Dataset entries
--- START ---

(** [s.replace(/\n$/, '')]: without the [m] flag [$] is the end of the
    string, so the only possible match is a line feed in last place. *)
Fixpoint replace_final_newline (s : JsString) : JsString :=
  match s with
  | [] => []
  | c :: s' =>
      match s' with
      | [] => if (c =? 0x000A)%N then [] else [c]
      | _ :: _ => c :: replace_final_newline s'
      end
  end.

(** What the [code] component hands to Chakra's [Code]. *)
Record CodeView := mkCodeView {
  code_className : option JsString;
  code_padded : bool;               (* p={2} w="100%" borderRadius="md" *)
  code_children : JsString
}.

(** The [code] component given to [ReactMarkdown], on string children.
    ([match], the result of the regular expression, is not used.) *)
Definition code (className : option JsString) (children : JsString) : CodeView :=
  let isInline :=
    negb (match className with
          | Some c => includes c (lit "language-")
          | None => false            (* !undefined *)
          end) in
  if isInline then
    {| code_className := className; code_padded := true;
       code_children := replace_final_newline children |}
  else
    {| code_className := className; code_padded := false;
       code_children := children |}.
(** The texts and the images of a tree, in document order. *)
Fixpoint shown (n : Node) : list Shown :=
  match n with
  | Element type attrs children =>
      (if jsstring_eqb type (js "img")
       then flat_map (fun a => match a with
                               | (k, AString v) =>
                                   if jsstring_eqb k (js "src")
                                   then [ShownImage v] else []
                               | _ => []
                               end) attrs
       else [])
      ++ flat_map shown children
  | Expr v => map ShownText (text_of v)
  | Array items => flat_map shown items
  end.

(** React throws on a child that is a plain object ("Objects are not valid
    as a React child"), inside an array as well. *)
Fixpoint valid_child (v : JSValue) : bool :=
  match v with
  | VObj _ => false
  | VArr items => forallb valid_child items
  | _ => true
  end.

(** The tree has only valid children: rendering it does not throw. *)
Fixpoint renderable (n : Node) : bool :=
  match n with
  | Element _ _ children => forallb renderable children
  | Expr v => valid_child v
  | Array items => forallb renderable items
  end.

(** The events a person causes: all but the settling of a fetch and the
    rendering of the page. *)
Definition from_the_page (e : Event) : bool :=
  match e with
  | Settle _ _ | Rerender => false
  | _ => true
  end.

--- END ---

[WHAT YOU NEED TO DO]:
Search term "Node": return each line of the data that contains it.

[SOLUTION]:
Fixpoint shown (n : Node) : list Shown :=
Fixpoint renderable (n : Node) : bool :=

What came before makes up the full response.